→ Directions for this task: What appears from the first line of the records below through the line containing "- A parsed document" must be reproduced verbatim.

START Input records

(** * HTML extractor and pagination traversal: a shallow embedding

    The development follows [extract_html_content.py] and [api.py].

    - Python [str] values are byte strings (UTF-8); whitespace, digits and
      case are the ASCII ones.
    - A parsed document (a [BeautifulSoup] object) is a forest of [node]s;
      parsing itself belongs to the library and is not modelled.
    - What the program asks of [urllib], of the CSS selector engine and of
      the built-in [hash] is collected in the class [Libs].
    - The browser session, the page loader and the job store are inputs of
      the traversal functions ([UrlMode.World], [JsMode.World]). In the
      control-driven loop the search for the next control and the click
      (lines 572-1047) are taken by their result, one [JsMode.activation]
      per turn; the counters, the duplicate guard, the page numbering and
      the exits of the loop are modelled as written. *)

From stdpp Require Import base strings list gmap pretty.
From Stdlib Require Import ZArith Lia Ascii String Sorted.

Open Scope string_scope.
Open Scope Z_scope.

(** ** Python built-ins on strings *)

Module Py.

Definition nl : ascii := "010"%char.

(** [bool(s)] *)
Definition truthy (s : string) : bool :=
  match s with EmptyString => false | String _ _ => true end.

(** [str.isspace] on one ASCII character: TAB..CR, FS..US and SPACE. *)
Definition is_space (a : ascii) : bool :=
  let n := nat_of_ascii a in
  ((9 <=? n)%nat && (n <=? 13)%nat) || ((28 <=? n)%nat && (n <=? 32)%nat).

Definition is_digit (a : ascii) : bool :=
  let n := nat_of_ascii a in (48 <=? n)%nat && (n <=? 57)%nat.

Fixpoint lstrip (s : string) : string :=
  match s with
  | EmptyString => EmptyString
  | String a s' => if is_space a then lstrip s' else s
  end.
(** X6.  A recommendation to raise the intensity names the first tier above
    the current one whose projection reaches the gap; a recommendation
    to add tutoring is only made below four sessions and when one more
    session reaches the gap. *)
Theorem assessFeasibility_high_priority_backed (tl : Timeline.t)
    (g : ScoreGap.t) (tier : string) (t : Z) (r : Recommendation.t)
    (Htier : In tier intensityLevels) (Ht : 1 <= t <= 4)
    (Hr : In r (FeasibilityAssessment.recommendations
                  (assessFeasibility tl g tier t))) :
  let w := Timeline.effectiveWeeks tl in
  let gap := ScoreGap.totalGap g in
  let p := FeasibilityAssessment.projectedImprovement
             (assessFeasibility tl g tier t) in
  (Recommendation.type r = increase_intensity ->
   exists tier',
     In tier' intensityLevels /\ tierRank tier < tierRank tier'
     /\ Recommendation.details r
        = [ ("newIntensity", VStr tier');
            ("projectedImprovement", VNum (spec_projected w tier' t)) ]
     /\ Recommendation.impact r = sub (spec_projected w tier' t) p
     /\ geb (spec_projected w tier' t) gap = true
     /\ forall x, In x intensityLevels ->
          tierRank tier < tierRank x < tierRank tier' ->
          geb (spec_projected w x t) gap = false)
  /\ (Recommendation.type r = add_tutoring ->
      t < 4
      /\ Recommendation.details r
         = [ ("currentSessions", VNum (of_Z t));
             ("recommendedSessions", VNum (of_Z (t + 1)));
             ("projectedWithMoreTutoring",
              VNum (projectedWithMoreTutoring w tier t)) ]
      /\ Recommendation.impact r = sub (projectedWithMoreTutoring w tier t) p
      /\ geb (projectedWithMoreTutoring w tier t) gap = true).
Proof.
  intros w gap p. subst p.
  rewrite (assessFeasibility_projected tl g tier t Htier Ht).
  fold w.
  revert Hr. unfold assessFeasibility. cbv zeta.
  rewrite (lookup_rate tier Htier), (lookup_cap tier Htier).
  fold w gap.
  set (P := Math_min _ _).
  assert (HP : P = spec_projected w tier t).
  { subst P. rewrite (multiplier_table t Ht). reflexivity. }
  destruct (geb P gap) eqn:Efeasible;
    cbn [FeasibilityAssessment.recommendations]; [intros [] |].
  intros Hr. apply in_app_or in Hr. destruct Hr as [Hr | Hr].
  - (* the scan over the higher tiers *)
    split; [intros _ | ].
    2:{ intros Hty. exfalso. revert Hr Hty.
        generalize (skipn (Z.to_nat (indexOf intensityLevels tier + 1))
                      intensityLevels).
        intros l. induction l as [| x l IH]; cbn [scanIntensity]; [intros [] |].
        cbv zeta.
        match goal with
        | |- context [if ?c then _ else _] => destruct c
        end; [| exact IH].
        intros Hin Hty. in_singleton Hin. discriminate Hty. }
    rewrite <- HP. clear HP. subst P.
    rewrite (multiplier_table t Ht) in *.
    destruct Htier as [<- | [<- | [<- | [<- | []]]]];
      match type of Hr with
      | In _ (scanIntensity ?l _ _ _ _) =>
          let l' := eval vm_compute in l in change l with l' in Hr
      end;
      cbn [scanIntensity] in Hr; cbv zeta in Hr.
    all: repeat match type of Hr with
           | In _ (if ?c then _ else _) => destruct c eqn:?
           end;
         try (destruct Hr; fail); in_singleton Hr.
    all: cbn [Recommendation.details Recommendation.impact];
         match goal with
         | |- context [("newIntensity", VStr ?s)] => exists s
         end; split; [simpl; tauto |];
         split; [vm_compute; reflexivity |];
         split; [reflexivity |]; split; [reflexivity |];
         split; [assumption |];
         intros x [<- | [<- | [<- | [<- | []]]]] Hrank;
         vm_compute in Hrank; destruct Hrank as [Hlo Hhi];
         try discriminate Hlo; try discriminate Hhi; assumption.
  - apply in_app_or in Hr. destruct Hr as [Hr | Hr].
    + split; [intros Hty | intros _].
      * exfalso. destruct (t <? 4); [| destruct Hr].
        match type of Hr with
        | In _ (if ?c then _ else _) => destruct c
        end; [| destruct Hr].
        in_singleton Hr. discriminate Hty.
      * destruct (Z.ltb_spec t 4) as [Hlt | Hge]; [| destruct Hr].
        replace (Z.min 4 (t + 1)) with (t + 1) in Hr by lia.
        rewrite <- (lookup_rate tier Htier), <- (lookup_cap tier Htier) in Hr.
        fold (projectedWithMoreTutoring w tier t) in Hr.
        destruct (geb (projectedWithMoreTutoring w tier t) gap) eqn:E;
          [| destruct Hr].
        in_singleton Hr. cbn [Recommendation.details Recommendation.impact].
        rewrite HP. repeat split; assumption.
    + split; intros Hty; exfalso;
        destruct Hr as [<- | [<- | []]]; discriminate Hty.
Qed.
Section GridLoop.
Context {V : Type}.
Variable new_block : V.
Variable verdict_of : row -> verdict.
Variable accumulate : row -> V -> V.

(** The common shape of the loop bodies. *)
Definition grid_step (r : row) (blocks : dict (float * float) V)
  : option (dict (float * float) V) :=
  match verdict_of r with
  | Skipped => Some blocks
  | Raised => None
  | Folded k => Some (update key_eqb k new_block (accumulate r) blocks)
  end.

(** The rows folded into the cell of key [k], in the order of the input. *)
Definition members (k : float * float) (rows : list row) : list row :=
  filter (fun r => match verdict_of r with
                   | Folded k' => key_eqb k' k
                   | _ => false
                   end) rows.

(** The state of a cell after the rows folded into it. *)
Definition cell_after (v : option V) (ms : list row) : option V :=
  fold_left (fun c r => Some (accumulate r (match c with Some b => b | None => new_block end)))
    ms v.
End GridLoop.

(** The first text of a list that is not empty, or the empty text. *)
Fixpoint first_nonempty (l : list string) : string :=
  match l with
  | [] => ""%string
  | s :: t => if Str.truthy s then s else first_nonempty t
  end.

(** The sum of a list of integers. *)
Definition Zsum (l : list Z) : Z := fold_right Z.add 0 l.

#[local] Open Scope string_scope.

(** The verdict of each loop on a row, and what the row contributes. *)
Module Cells.

(** [process-neighborhood-data.py] *)
Definition requests (r : row) : verdict :=
  let sr_type := field r "SR_TYPE" in
  if Str.contains "INFORMATION ONLY" sr_type || Str.contains "Aircraft" sr_type
  then Skipped
  else
    match Neighborhood.Requests.find_category sr_type with
    | None => Skipped
    | Some _ => place Neighborhood.BLOCK_SIZE (coords r "LATITUDE" "LONGITUDE")
    end.

Definition requests_category (r : row) : string :=
  match Neighborhood.Requests.find_category (field r "SR_TYPE") with
  | Some c => c
  | None => ""
  end.

Definition crimes (r : row) : verdict :=
  place Neighborhood.BLOCK_SIZE (coords r "LATITUDE" "LONGITUDE").

Definition crimes_category (r : row) : string :=
  Neighborhood.Crimes.category_of (Str.strip (field r " PRIMARY DESCRIPTION")).

Definition crashes (r : row) : verdict :=
  place Neighborhood.BLOCK_SIZE (coords r "LATITUDE" "LONGITUDE").

(** [process-additional-data.py] *)
Definition additional (r : row) : verdict :=
  place Additional.BLOCK_SIZE (coords_or0 r "LATITUDE" "LONGITUDE").

(** [update-neighborhood-data.py] *)
Definition update (r : row) : verdict :=
  place Update.BLOCK_SIZE (coords r "latitude" "longitude").

End Cells.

END Input records

→ Exercise response:
(** * HTML extractor and pagination traversal: a shallow embedding

    The development follows [extract_html_content.py] and [api.py].

    - Python [str] values are byte strings (UTF-8); whitespace, digits and
      case are the ASCII ones.
    - A parsed document (a [BeautifulSoup] object) is a forest of [node]s;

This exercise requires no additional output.